An exact, complete copy of the entries is what is needed.

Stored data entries

__________

(** X5. A Histogram draw call returns exactly when the column is in the
    table, the style keywords name neither [x] nor [bins] and the
    renderer accepts the call. It then has added one histogram of the
    column, with the bins it was given, after the artists that were
    there, and has touched neither the legend nor the ticks. A Histogram
    draw call that raises leaves the builder as it was. *)
Theorem histogram_returns_iff
    (B : Backend) (col : string) (bins : PyVal) (kw : Kwargs) (self : Plot) :
  let r := Histogram_plot B col bins kw self in
  let shape := call_hist (cells (data self) col) bins kw in
  (snd r = Val tt
   <-> absent (data self) col = false
       /\ free_of ["bins"] kw /\ free_of ["x"] kw
       /\ accepts B (ax self) shape = true)
  /\ (snd r = Val tt ->
      ax_artists (ax (fst r))
      = ax_artists (ax self)
        ++ [HistPatches (cells (data self) col) bins kw]
      /\ ax_legend (ax (fst r)) = ax_legend (ax self)
      /\ ax_xticks (ax (fst r)) = ax_xticks (ax self)
      /\ ax_xticklabels (ax (fst r)) = ax_xticklabels (ax self))
  /\ (forall e, snd r = Exc e -> fst r = self).
Proof.
  cbv zeta. unfold Histogram_plot, self_data, bind, get_self, lift, getitem.
  pose proof (absent_cells (data self) col) as Hx.
  destruct (dict_get (df_cols (data self)) col) as [xs|].
  2:{ simpl. rewrite Hx. repeat split; try discriminate.
      intros (H & _); discriminate. }
  destruct Hx as [-> <-].
  unfold ax_hist, bind, bind_call, draw, bind, get_self, ret, raise, on_ax.
  pose proof (first_clash_none_iff ["bins"] kw) as Hbins.
  pose proof (first_clash_none_iff ["x"] kw) as Hfree.
  destruct (first_clash ["bins"] kw) as [k|].
  { simpl. repeat split; try discriminate.
    intros (_ & H & _). apply Hbins in H. discriminate. }
  destruct (first_clash ["x"] kw) as [k|].
  { simpl. repeat split; try discriminate.
    intros (_ & _ & H & _). apply Hfree in H. discriminate. }
  destruct (accepts B (ax self) _) eqn:Hacc.
  - rewrite set_labels_eq. cbn [fst snd].
    repeat split; try reflexivity; try discriminate.
    + now apply Hbins.
    + now apply Hfree.
  - simpl. repeat split; try discriminate.
    intros (_ & _ & _ & H). discriminate.
Qed.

__________

◆ **Reply to the task**
(** X5. A Histogram draw call returns exactly when the column is in the
    table, the style keywords name neither [x] nor [bins] and the
    renderer accepts the call. It then has added one histogram of the
    column, with the bins it was given, after the artists that were
    there, and has touched neither the legend nor the ticks. A Histogram
    draw call that raises leaves the builder as it was. *)
Theorem histogram_returns_iff
    (B : Backend) (col : string) (bins : PyVal) (kw : Kwargs) (self : Plot) :
  let r := Histogram_plot B col bins kw self in
  let shape := call_hist (cells (data self) col) bins kw in
  (snd r = Val tt
   <-> absent (data self) col = false
       /\ free_of ["bins"] kw /\ free_of ["x"] kw
       /\ accepts B (ax self) shape = true)
  /\ (snd r = Val tt ->
      ax_artists (ax (fst r))
      = ax_artists (ax self)
        ++ [HistPatches (cells (data self) col) bins kw]
      /\ ax_legend (ax (fst r)) = ax_legend (ax self)
      /\ ax_xticks (ax (fst r)) = ax_xticks (ax self)
      /\ ax_xticklabels (ax (fst r)) = ax_xticklabels (ax self))
  /\ (forall e, snd r = Exc e -> fst r = self).
Proof.
  cbv zeta. unfold Histogram_plot, self_data, bind, get_self, lift, getitem.
  pose proof (absent_cells (data self) col) as Hx.
  destruct (dict_get (df_cols (data self)) col) as [xs|].
  2:{ simpl. rewrite Hx. repeat split; try discriminate.
      intros (H & _); discriminate. }
  destruct Hx as [-> <-].
  unfold ax_hist, bind, bind_call, draw, bind, get_self, ret, raise, on_ax.
  pose proof (first_clash_none_iff ["bins"] kw) as Hbins.
  pose proof (first_clash_none_iff ["x"] kw) as Hfree.
  destruct (first_clash ["bins"] kw) as [k|].
  { simpl. repeat split; try discriminate.
    intros (_ & H & _). apply Hbins in H. discriminate. }
  destruct (first_clash ["x"] kw) as [k|].
  { simpl. repeat split; try discriminate.
    intros (_ & _ & H & _). apply Hfree in H. discriminate. }
  destruct (accepts B (ax self) _) eqn:Hacc.
  - rewrite set_labels_eq. cbn [fst snd].
    repeat split; try reflexivity; try discriminate.
    + now apply Hbins.
    + now apply Hfree.
  - simpl. repeat split; try discriminate.
    intros (_ & _ & _ & H). discriminate.
Qed.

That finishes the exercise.